Причастился бессмертиию и автор этих строк: срочно, специально для «Кактуса», сочинил, как теперь говорят, «эксклюзив»: псевдодревнегреческую поэму «Халтуриада», написанную... гексаметром! Призыв вернуться к Гомеру я истолковал буквально. Героем созданного мною эпоса, строк на сорок, был Ронос (то есть всё тот же Ронька), описывались его удивительные приключения – например, борьба с Посейдоном, который
« …повадился шляться к его Афродите,
Но Афродита была Роносу верной
женой».
Завершалась поэма смертельным каламбуром:
«Он (Ронос) Посейдошку связал и посадил под
арест
Сроком до Дня Звонарей – и до Первого,
значит, апреля:
“Что ж, поседей, посидев, ты, Посейдон, по
сей день!”».
На сочинение поэмы полностью ушли урок физики и часть урока математики.
Политически (если в аресте ни в чём не повинного древнегреческого бога не узреть намёк на тогдашние реалии) произведение как будто выдержанное, но могло насторожить то, что мой Ронос был там назван «Сыном Сиона», а дело-то было, господа знатоки новейшей истории Израиля и СССР, в 1948 году...
Вскоре, в 1950-м, арестовали моих родителей. Через несколько месяцев «Особое совещание» в Москве заочно припечатало им по 10 лет лагерей особого режима – «за антисоветскую агитацию и принадлежность к контрреволюционной организации» (тоже своего рода юмор, так как и папа, и мама, несмотря на эти обвинения, были и остались фанатическими коммунистами).
Мне тогда было 19 лет, и ножевая рана несправедливости болела так, что я не в силах был обойтись без конфидентов. Володя Блушинский слушал меня с сочувствием, но чуть-чуть отстранённо: его папа, в отличие от моего, и через 37-й год, и через другие чистки прошёл невредимым. Более сердечный отклик я находил у Мирона, «Гастона» и Брона – не того, что упомянут выше, а у его однофамильца и человека, близкого к перфектистам (впрочем, оба Брона в 90-е годы оказались, как и я, в Израиле).
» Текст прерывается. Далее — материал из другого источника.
Lemma moved_refl m : moved [] [] m m.
Proof. split; intros; cbn; [lia|by rewrite app_nil_r|done]. Qed.
Lemma moved_inc c m : moved [c] [] m (inc c m).
Proof.
  split; intros; cbn; [|by rewrite observations_inc, app_nil_r|apply gauge_inc].
  rewrite counter_inc. destruct (series_eq_dec _ _); case_decide; congruence || lia.
Qed.
Lemma moved_observe h x m : moved [] [(h, x)] m (observe_in h x m).
Proof.
  split; intros; [rewrite counter_observe; cbn; lia| |apply gauge_observe].
  rewrite observations_observe. f_equal. rewrite filter_cons. cbn. by case_decide.
Qed.
Lemma moved_trans l1 o1 l2 o2 m1 m2 m3 : moved l1 o1 m1 m2 → moved l2 o2 m2 m3 → moved (l1 ++ l2) (o1 ++ o2) m1 m3.
Proof.
  intros [H1 H2 H3] [K1 K2 K3]. split; intros x.
  - rewrite K1, H1, count_occ_app. lia.
  - by rewrite K2, H2, filter_app, fmap_app, app_assoc.
  - by rewrite K3.
Qed.

Definition quiet (m : stx app http_res) : Prop := ∀ s, mt_metrics (m s).2 = mt_metrics s.

Lemma span_quiet name attributes m : quiet m → quiet (span describe name attributes m).
Proof.
  intros Hm s. unfold span, as_current_span. run. set (s0 := Metered _ _ _).
  assert (∀ (l : list (string * pyval)) s1, mt_metrics (for_each (λ kv : string * pyval, if is_none kv.2 then mret () else on_trace (set_attribute kv.1 kv.2)) l s1).2 = mt_metrics s1 ∧
    (for_each (λ kv : string * pyval, if is_none kv.2 then mret () else on_trace (set_attribute kv.1 kv.2)) l s1).1 = Ok ()) as Hl.
  { clear. induction l as [|kv l IH]; intros s1; [done|]. cbn [for_each]. run. destruct (is_none kv.2); run; [apply IH|]. destruct (IH (Metered (mt_app s1) (mt_metrics s1) (set_attribute kv.1 kv.2 (mt_trace s1)))) as [E1 E2]. by split. }
  destruct (Hl attributes s0) as [E1 E2]. destruct (for_each _ attributes s0) as [r0 s1]. cbn [fst snd] in *. subst r0.
  specialize (Hm s1). destruct (m s1) as [[b|e] s2] eqn:Em; run; rewrite ?Em; run; cbn [fst snd mt_metrics] in *; by rewrite Hm.
Qed.

Lemma next_quiet w r : quiet (metered_next cfg other w r).
Proof. intros s. unfold metered_next. destruct (is_metrics r); run; done. Qed.

Lemma shedding_moved w tier s :
  moved (shed_tally w tier (mt_app s)) [] (mt_metrics s) (mt_metrics (metered_shedding w tier s : _ * app).2).
Proof.
  unfold metered_shedding, shed_tally. run. cbn [fst snd mt_app gets]. destruct (a_shedder (mt_app s)) as [sh|]; run; [|apply moved_refl].
  set (sh1 := match w_pressure w with Some p => _ | None => _ end). destruct (should_shed tier sh1) as [decision sh2] eqn:Ed. run.
  unfold should_shed in Ed. destruct (enabled sh1); simplify_eq/=; run; [|apply moved_refl].
  destruct (tier_int tier <? level sh1), (enforce sh1); cbn [andb orb negb]; run; cbn [fst snd mt_metrics]; apply moved_refl || apply moved_inc.
Qed.

Lemma limiting_moved w tier r s :
  moved (limit_tally w tier r (mt_app s)) [] (mt_metrics s) (mt_metrics (metered_limiting cfg w tier r s : _ * app).2).
Proof.
  unfold metered_limiting, limit_tally. destruct (limiter cfg) as [L|]; [|apply moved_refl]. run.
  destruct (Gcra.check L _ _ _ _ _) as [[v|e] l]; run; [|apply moved_refl]. cbn [fst snd].
  destruct (decide (d_reason v = "")) as [E|E]; [rewrite bool_decide_false by (by intros [])|rewrite bool_decide_true by done];
    run; (destruct (allowed v); run; [|destruct (headers v); run]); apply moved_refl || apply moved_inc.
Qed.

Lemma backpressure_moved w elapsed r s : is_metrics r = false →
  moved (tallied w r (mt_app s)) (timed w elapsed r (mt_app s)) (mt_metrics s)
    (mt_metrics (metered_backpressure describe cfg other w elapsed r s).2).
Proof.
  intros Hm. destruct (backpressure_transparent w elapsed r Hm s) as (Eres & _ & _). revert Eres. unfold metered_backpressure, tallied, timed. run.
  destruct (shedding_transparent w (classify r) s) as (E1 & E2 & _). pose proof (shedding_moved w (classify r) s) as E3.
  destruct (metered_shedding w (classify r) s) as [r1 s1]. cbn [fst snd] in *.
  assert (∀ x, counted w r (mt_app s) = Some x → admitted w r (mt_app s) = true ∧ rq_path r = "/webhook") as Hcnt.
  { intros x. unfold counted. destruct (admitted w r (mt_app s)); [|done]. by case_bool_decide. }
  unfold admitted in Hcnt. destruct (shedding w (classify r) (mt_app s)) as [r1' a1] eqn:Es. cbn [fst snd] in *. subst r1' a1.
  destruct r1 as [[res|]|e]; run.
  1, 3: intros _; destruct (counted w r (mt_app s)) as [o|]; [by destruct (Hcnt o eq_refl)|]; by rewrite !app_nil_r.
  pose proof (limiting_moved w (classify r) r s1) as F3. destruct (limiting_transparent w (classify r) r s1) as (F1 & F2 & _).
  destruct (metered_limiting cfg w (classify r) r s1) as [r2 s2]. cbn [fst snd] in *.
  pose proof (moved_trans _ _ _ _ _ _ _ E3 F3) as Hmv. rewrite (app_nil_r (A := series * F) []) in Hmv. rewrite (app_assoc (shed_tally _ _ _)).
  destruct (limiting cfg w (classify r) r (mt_app s1)) as [r2' a2] eqn:El. cbn [fst snd] in *. subst r2' a2.
  destruct r2 as [[res|]|e]; run.
  1, 3: intros _; destruct (counted w r (mt_app s)) as [o|]; [by destruct (Hcnt o eq_refl)|]; by rewrite app_nil_r.
  case_bool_decide as Hpath.
  { intros _. destruct (counted w r (mt_app s)) as [o|]; [by destruct (Hcnt o eq_refl)|]. rewrite next_quiet. by rewrite app_nil_r. }
  run. set (body := (response ← metered_next cfg other w r; _ : stx app http_res)).
  assert (quiet body) as Hq.
  { intros s3. subst body. run. pose proof (next_quiet w r s3) as Hn. by destruct (metered_next cfg other w r s3) as [[]]; run. }
  pose proof (span_quiet "ingest.webhook" [("lp.tier", PStr (tier_name (classify r)))] body Hq s2) as Hsp.
  assert (counted w r (mt_app s) = match (backpressure cfg other w r (mt_app s)).1 with Ok res => Some (outcome_of (rs_status res)) | Err _ => None end) as Hc.
  { unfold counted, admitted. rewrite Es, El. by rewrite bool_decide_true. }
  rewrite Hc. clear Hcnt Hc. destruct (span describe _ _ body s2) as [[response|e] s3]; cbn [fst snd] in *; run; cbn [fst snd mt_metrics];
    intros <-; rewrite Hsp; [|by rewrite app_nil_r].
  change [(INGEST_LATENCY (outcome_of (rs_status response)), elapsed)] with ([(INGEST_LATENCY (outcome_of (rs_status response)), elapsed)] ++ []).
  eapply moved_trans; [|apply moved_inc]. rewrite <- (app_nil_r (_ ++ _)). exact (moved_trans _ _ _ _ _ _ _ Hmv (moved_observe _ _ _)).
Qed.

Lemma refused_status w r res : accepted_event cfg w r = inl res → rs_status res = 400.
Proof.
  unfold accepted_event. destruct (MAX_BODY_BYTES <? _); [by intros [= <-]|]. destruct (verify _ _ _ _ _ _); [|by intros [= <-]].
  destruct (json_loads _) as [event|]; [|by intros [= <-]]. destruct (envelope_id event); [done|by intros [= <-]].
Qed.

Lemma webhook_statuses w r (a : app_state R) res a' : webhook cfg w r a = (Ok res, a') → rs_status res ∈ [200; 400; 500].
Proof.
  assert (∀ p i (b : app_state R) res b', enqueue_and_mark w p i b = (Ok res, b') → rs_status res ∈ [200; 400; 500]) as He.
  { intros p i b res' b'. unfold enqueue_and_mark. run. destruct (enqueue w p b) as [[[]|e] b1]; run; [|intros [= <- _]; cbn; set_solver].
    destruct (mark_queued_of w i b1) as [[[]|e] b2]; run; [|done]. intros [= <- _]. cbn. set_solver. }
  unfold webhook. destruct (accepted_event cfg w r) as [res'|[event id]] eqn:Ea.
  { intros [= -> _]. apply refused_status in Ea. rewrite Ea. set_solver. }
  run.
  destruct (check_and_record_of w event a) as [[result|e] a1]; run; [|done]. destruct (new result); cbn [negb]; [by apply He|].
  destruct (existing_status result), (existing_id result), (existing_payload result); try (intros [= <- _]; cbn; set_solver).
  case_bool_decide; [by apply He|intros [= <- _]; cbn; set_solver].
Qed.

Lemma counted_bounded w r a o : rq_method r = "POST" → counted w r a = Some o → o ∈ ["accepted"; "rejected"; "error"].
Proof.
  intros Hpost. unfold counted, admitted, backpressure. run. destruct (shedding w (classify r) a) as [[[res|]|e] a1]; [done| |done].
  run. destruct (limiting cfg w (classify r) r a1) as [[[res|]|e] a2]; [done| |done]. cbn [andb]. case_bool_decide as Hp; [|done].
  unfold call_next. rewrite bool_decide_true by done. destruct (webhook cfg w r a2) as [[res|e] a3] eqn:E; [|done]. cbn [fst].
  intros [= <-]. apply webhook_statuses in E. rewrite !elem_of_cons in E.
  destruct E as [-> | [-> | [-> | E]]]; [apply (bool_decide_unpack _); vm_compute; exact I..|by apply elem_of_nil in E].
Qed.
End ingest.

(** ** The worker *)
Section worker.
Context {M S : Type} `{HTL : TracerLaws S} (describe : exn → string).

(** A task under its spans is the task. *)
Lemma process_event_transparent client posts mark mark_failed retries draw message :
  transparent (metered_process_event describe client posts mark mark_failed retries draw message : stx (metered database M S) _)
    (process_event client posts mark mark_failed retries draw message).
Proof.
  unfold metered_process_event, process_event. apply transparent_lift_bind. intros parent _.
  apply transparent_lift_bind. intros event Es.
  assert (∃ d, event = PDict d) as [d ->].
  { destruct message; try done. unfold strip_trace_context in Es. destruct (dict_mem _ _); simplify_eq; by eexists. }
  apply transparent_try.
  - apply transparent_bind; [|intros h; apply transparent_ret]. apply transparent_attach.
    apply transparent_span, transparent_after; [apply transparent_app|]. intros h.
    apply transparent_silent; [|apply transparent_ret]. apply transparent_trace. intros t. apply attribute_keeps.
  - intros e. destruct (retries <? max_retries); [apply transparent_ret|]. apply transparent_bind; [|intros []; apply transparent_ret].
    apply transparent_try; [apply transparent_app|intros e'; apply transparent_ret].
Qed.
End worker.

(** ** The books on the board *)
Section gauges.
Context {F M : Type} `{HML : PrometheusLaws F M}.

Definition shows (m : M) (c : CurrencyCheck) : Prop :=
  gauge (INVARIANT_DIFFERENCE (cc_currency c)) m = difference c ∧ gauge (INVARIANT_OK (cc_currency c)) m = if cc_ok c then 1 else 0.

Lemma record_check_gauge m c g : gauge g (record_check m c) =
  if decide (g = INVARIANT_DIFFERENCE (cc_currency c)) then difference c
  else if decide (g = INVARIANT_OK (cc_currency c)) then (if cc_ok c then 1 else 0) else gauge g m.
Proof. unfold record_check. rewrite !gauge_set. repeat case_decide; congruence. Qed.

Lemma record_invariant_shows l : ∀ m, NoDup (cc_currency <$> l) → ∀ c, c ∈ l → shows (record_invariant l m) c.
Proof.
  assert (∀ k m c, cc_currency c ∉ cc_currency <$> k → shows m c → shows (record_invariant k m) c) as Hkeep.
  { induction k as [|x k IH]; intros m c Hn Hs; [done|]. rewrite fmap_cons in Hn. apply not_elem_of_cons in Hn as [Hne Hn].
    change (shows (record_invariant k (record_check m x)) c). apply IH; [done|]. destruct Hs as [H1 H2].
    split; rewrite record_check_gauge, !decide_False by (unfold INVARIANT_DIFFERENCE, INVARIANT_OK; congruence); done. }
  induction l as [|x l IH]; intros m Hnd c Hc; [by apply elem_of_nil in Hc|]. rewrite fmap_cons in Hnd. apply NoDup_cons in Hnd as [Hn Hnd].
  change (shows (record_invariant l (record_check m x)) c). apply elem_of_cons in Hc as [->|Hc]; [|by apply IH].
  apply Hkeep; [done|]. split; rewrite record_check_gauge; [by rewrite decide_True|].
  rewrite decide_False by (unfold INVARIANT_DIFFERENCE, INVARIANT_OK; congruence). by rewrite decide_True.
Qed.

Lemma check_currencies d : NoDup (cc_currency <$> Balances.check d).
Proof.
  unfold Balances.check. rewrite <- list_fmap_compose. rewrite (list_fmap_ext _ id) by done. rewrite list_fmap_id.
  unfold sort_strings. rewrite (merge_sort_Permutation _ _). apply NoDup_remove_dups.
Qed.
End gauges.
Мирон и сам был сыном зэка, притом погубленного. Гастон мне рассказал о судьбе своего дяди, украинского поэта Мечислава Гаско, репрессированного перед войной. Хотя фамилия Игоря писалась через два «с», а Мечислава – через одно, оба были «стопроцентными» евреями. Игорь очень сочувствовал моему горю – может, ещё и поэтому утаил от меня на несколько лет то, что и мы. перфектисты, привлекали неусыпное внимание Госбезопасности. Лишь когда настала «эпоха Большого Реабилитанса», вернувшая доброе имя моим родителям, дяде Гастона и – посмертно – отцу Мирона, он раскрыл мне этот секрет.